## TRY IT
Find the line with "Lemma RegQueryValueExW_data_state hKey" and the line with "Lemma logs_only_readFullStringValue hkey" in the entries below; output exactly those two lines, every line between them, and no others.
━━━━━━━━━━
Lemma calculate_due_date_round_trip_witness :
  0 < 14
  /\ Datetime {| ordinal := 739000; microsecond_of_day := 5 |}
     = Datetime {| ordinal := 739014 - 14; microsecond_of_day := 5 |}.
Proof.
  apply (proj1 calculate_due_date_round_trip
           (Datetime {| ordinal := 739000; microsecond_of_day := 5 |}) 14
           {| ordinal := 739014; microsecond_of_day := 5 |}).
  reflexivity.
Defined.

End DueDateExtras.

Section LoanDaysExtras.
Import LoanManager.

(** X21: the three loan-period ranges hardly overlap: a period accepted for
    a reference book is rejected for a regular and for a popular book, and
    a period is accepted for both a regular and a popular book exactly when
    it is 14 days; so no period is accepted for all three. *)
Theorem loan_period_ranges_overlap :
  (forall n,
      validate_loan_days REFERENCE_BOOK n = Return true ->
      validate_loan_days REGULAR_BOOK n = Return false
      /\ validate_loan_days POPULAR_BOOK n = Return false)
  /\ (forall n,
         (validate_loan_days REGULAR_BOOK n = Return true
          /\ validate_loan_days POPULAR_BOOK n = Return true)
         <-> n = 14).
Proof.
  change REFERENCE_BOOK with (category_tag Reference).
  change REGULAR_BOOK with (category_tag Regular).
  change POPULAR_BOOK with (category_tag Popular).
  split; intros n; rewrite !validate_loan_days_known; cbn [minDays maxDays].
  - intros [= H]. rewrite andb_true_iff, !Z.leb_le in H.
    split; f_equal; apply andb_false_iff; rewrite !Z.leb_gt; lia.
  - split.
    + intros [[= H1] [= H2]]. rewrite andb_true_iff, !Z.leb_le in H1, H2. lia.
    + intros ->. split; reflexivity.
Qed.

Lemma loan_period_ranges_overlap_witness :
  validate_loan_days "regular" 2 = Return false
  /\ validate_loan_days "popular" 2 = Return false.
Proof. apply (proj1 loan_period_ranges_overlap 2). reflexivity. Defined.

End LoanDaysExtras.
Lemma returns_bindS {A B} (m : MS A) (k : A -> MS (Outcome B)) :
  logs_only m -> (forall a, logs_only_if_it_returns (k a)) ->
  logs_only_if_it_returns (bindS m k).
Proof.
  intros Hm Hk s. rewrite bindS_eq. specialize (Hk (m s).1 (m s).2).
  destruct (k _ _).1; [|done]. eapply only_logs_trans; [apply Hm|done].
Qed.

Lemma returns_bindO {A B} (m : MS (Outcome A)) (k : A -> MS (Outcome B)) :
  logs_only_if_it_returns m -> (forall a, logs_only_if_it_returns (k a)) ->
  logs_only_if_it_returns (bindO m k).
Proof.
  intros Hm Hk s. unfold bindO. rewrite bindS_eq. specialize (Hm s).
  destruct (m s).1 as [a|]; [|done]. specialize (Hk a (m s).2).
  destruct (k _ _).1; [|done]. by eapply only_logs_trans.
Qed.

Lemma logs_only_errs (f : string) :
  logs_only (in_os (modify (with_errs (fun out => out +:+ f)))).
Proof. intros s. by exists f. Qed.

Lemma logs_only_when b (m : MS unit) : logs_only m -> logs_only (whenS b m).
Proof. intros Hm. destruct b; [done|apply logs_only_ret]. Qed.

Section Registry.
Variable env : Env.
Variable host : Host.

Lemma logs_only_ReportError e p :
  logs_only (in_os (platform.ReportError env e p)).
Proof. intros s. by exists (pretty e +:+ endl). Qed.

Lemma logs_only_logSearch Name Value Found :
  logs_only (windows.logSearch Name Value Found).
Proof.
  intros s. unfold windows.logSearch. destruct Found as [F|].
  - exists ("Found " +:+ Name +:+ " '" +:+ Value +:+ "' that matches "
              +:+ F +:+ " version" +:+ endl). done.
  - exists (Name +:+ " '" +:+ Value +:+ "' not found." +:+ endl). done.
Qed.

(** The calls that look at the registry leave the state alone. *)
Lemma RegEnumKeyExA_state hKey index size s :
  (Reg.RegEnumKeyExA host hKey index size s).2 = s.
Proof. unfold Reg.RegEnumKeyExA. repeat case_match; done. Qed.

Lemma RegQueryValueExW_size_state hKey name s :
  (Reg.RegQueryValueExW_size host hKey name s).2 = s.
Proof. unfold Reg.RegQueryValueExW_size. repeat case_match; done. Qed.

Lemma RegQueryValueExW_data_state hKey name cb s :
  (Reg.RegQueryValueExW_data host hKey name cb s).2 = s.
Proof. unfold Reg.RegQueryValueExW_data. repeat case_match; done. Qed.

Lemma logs_only_readFullStringValue hkey valueName value :
  logs_only (windows.readFullStringValue env host hkey valueName value).
Proof.
  intros s. unfold windows.readFullStringValue.
  destruct (match valueName with Some _ => _ | None => _ end) as [W|];
    [|apply only_logs_refl].
  rewrite bindS_eq, RegQueryValueExW_size_state.
  destruct (Reg.RegQueryValueExW_size _ _ _ _).1 as [[type valueSize]|e].
  - destruct (_ || _); [apply only_logs_refl|].
    rewrite bindS_eq, RegQueryValueExW_data_state.
    destruct (Reg.RegQueryValueExW_data _ _ _ _ _).1 as [data|e].
    + apply only_logs_refl.
    + rewrite bindS_eq. apply logs_only_ReportError.
  - rewrite bindS_eq. apply logs_only_ReportError.
Qed.

(** Opening a key either fails, or adds a handle that was not in use. *)
Lemma RegOpenKeyExA_cases hKey sub s :
  (exists e, Reg.RegOpenKeyExA host hKey sub s = (Fails e, s))
  \/ (exists h p,
        Reg.RegOpenKeyExA host hKey sub s
        = (Ok (Opened h), with_keys <[h := p]> s)
        /\ keys s !! h = None).
Proof.
  unfold Reg.RegOpenKeyExA. destruct (Reg.key_of hKey s) as [[r p]|].
  - destruct (host_RegOpenKey _ _).
    + right. eexists _, _. split; [done|]. apply fresh_key_lookup.
    + left. by eexists.
  - left. by eexists.
Qed.

Lemma RegCloseKey_restores h p s s' :
  keys s !! h = None ->
  only_logs (with_keys <[h := p]> s) s' ->
  only_logs s (Reg.RegCloseKey (Opened h) s').2.
Proof.
  intros Hh [t ->]. exists t. unfold Reg.RegCloseKey, with_keys, with_os. cbn.
  by rewrite delete_insert_id.
Qed.

(** A key opened, read and closed again. *)
Lemma logs_only_read_and_close {A} hKey sub valueName value
    (k : bool * string -> MS A) (other : N -> MS A) :
  (forall r, logs_only (k r)) -> (forall e, logs_only (other e)) ->
  logs_only
    (bindS (Reg.RegOpenKeyExA host hKey sub) (fun r =>
       match r with
       | Ok hKey =>
           bindS (windows.readFullStringValue env host hKey valueName value)
             (fun v => bindS (Reg.RegCloseKey hKey) (fun _ => k v))
       | Fails e => other e
       end)).
Proof.
  intros Hk Ho s. rewrite bindS_eq.
  destruct (RegOpenKeyExA_cases hKey sub s) as [[e ->]|(h & p & -> & Hh)]; cbn [fst snd].
  - apply Ho.
  - rewrite !bindS_eq. eapply only_logs_trans; [|apply Hk].
    eapply RegCloseKey_restores; [done|]. apply logs_only_readFullStringValue.
Qed.

Lemma returns_enum_loop fuel hTopKey nextKey valueName index size bestValue
    returnValue outValue :
  logs_only_if_it_returns
    (windows.enum_loop env host fuel hTopKey nextKey valueName index size
       bestValue returnValue outValue).
Proof.
  revert index size bestValue returnValue outValue.
  induction fuel as [|fuel IH]; intros index size bestValue returnValue outValue.
  { apply returns_ret. }
  cbn [windows.enum_loop]. intros s. rewrite bindS_eq, RegEnumKeyExA_state.
  destruct (Reg.RegEnumKeyExA _ _ _ _ _).1 as [keyName|e]; [|apply returns_ret].
  destruct (windows.skip_to_digit keyName) as [[|d ep]|]; [apply IH| |done].
  destruct (windows.skip_number ep); [|done].
  destruct (windows.greater _ _); [|apply IH].
  destruct (_ <? _)%nat; [done|].
  rewrite bindS_eq.
  destruct (RegOpenKeyExA_cases hTopKey (Some (keyName +:+ nextKey)) s)
    as [[e ->]|(h & p & -> & Hh)]; cbn [fst snd]; [apply IH|].
  rewrite !bindS_eq.
  match goal with |- context [windows.enum_loop env host fuel ?a ?b ?c ?d ?e ?f ?g ?h ?s'] =>
    pose proof (IH d e f g h s') as Hrec;
    destruct (windows.enum_loop env host fuel a b c d e f g h s').1; [|done] end.
  eapply only_logs_trans; [|exact Hrec].
  eapply RegCloseKey_restores; [done|]. apply logs_only_readFullStringValue.
Qed.
(** ** The postpone button without daylight saving *)

(** X23.  On a host without daylight saving, with distinct ids in the
    collection, the postpone button of the detail view of a past-due
    moment moves the date of that moment seven days on and changes
    nothing else: not its other fields, not the other moments, not the
    view or the selection. *)
Theorem postpone_seven_days off now generateId clock moment d k st :
  NoDup (id <$> moments st) →
  view st = details → selectedMoment st = Some moment →
  isPast (fixedZone off) now moment = true →
  date moment = IsoDate d → moments st !! k = Some moment →
  ∃ m1,
    moments (step (fixedZone off) now generateId clock st ClickPostpone)
    = <[k := m1]> (moments st)
    ∧ view (step (fixedZone off) now generateId clock st ClickPostpone)
      = details
    ∧ selectedMoment (step (fixedZone off) now generateId clock st ClickPostpone)
      = Some m1
    ∧ date m1 = IsoDate (d + 7)
    ∧ id m1 = id moment ∧ title m1 = title moment ∧ type m1 = type moment
    ∧ priority m1 = priority moment ∧ notes m1 = notes moment
    ∧ tasks m1 = tasks moment ∧ status m1 = status moment
    ∧ createdAt m1 = createdAt moment
    ∧ initialEmotion m1 = initialEmotion moment
    ∧ emotionHistory m1 = emotionHistory moment
    ∧ reflection m1 = reflection moment.
Proof.
  intros Hnodup Hv Hsel Hpast Hdate Hk.
  unfold step. rewrite Hv, Hsel, Hpast. unfold postpone.
  rewrite Hdate, postponedDate_fixedZone.
  eexists. split; [|split; [done|split]].
  - unfold updateMoment, setMoments. cbn [moments].
    by erewrite replace_at.
  - by eapply selectedMoment_updateMoment.
  - by repeat split.
Qed.
(** * The archiving orchestrator of auto-archiver

    A shallow embedding of [src/auto_archiver/core/orchestrator.py]: the
    class [ArchivingOrchestrator] with its methods [feed], [feed_item] and
    [archive].

    The orchestrator drives plug-ins (archivers, databases, enrichers,
    storages, a formatter) whose code is not part of the orchestrator.  A
    plug-in method is embedded as a function of the plug-in world, which
    returns the new world and either a value or a raised exception.  Every
    call the orchestrator makes is recorded, with its arguments and its
    outcome, in a trace of events; the properties below are statements
    about these traces and about the world that the calls leave: a call
    that the orchestrator makes is the plug-in's function applied to the
    world that the call before it left.

    What is taken for granted about the plug-ins is what their contracts
    say: [enrich] changes the record it is given in place, [store] writes
    into the media it is given, and the other methods only read the
    record.  An exception, [KeyboardInterrupt] included, reaches the
    orchestrator as the outcome of a call into a plug-in or into
    [tempfile]. *)

From stdpp Require Import base option list strings gmap.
━━━━━━━━━━
## RESULT
Lemma RegQueryValueExW_data_state hKey name cb s :
  (Reg.RegQueryValueExW_data host hKey name cb s).2 = s.
Proof. unfold Reg.RegQueryValueExW_data. repeat case_match; done. Qed.

Lemma logs_only_readFullStringValue hkey valueName value :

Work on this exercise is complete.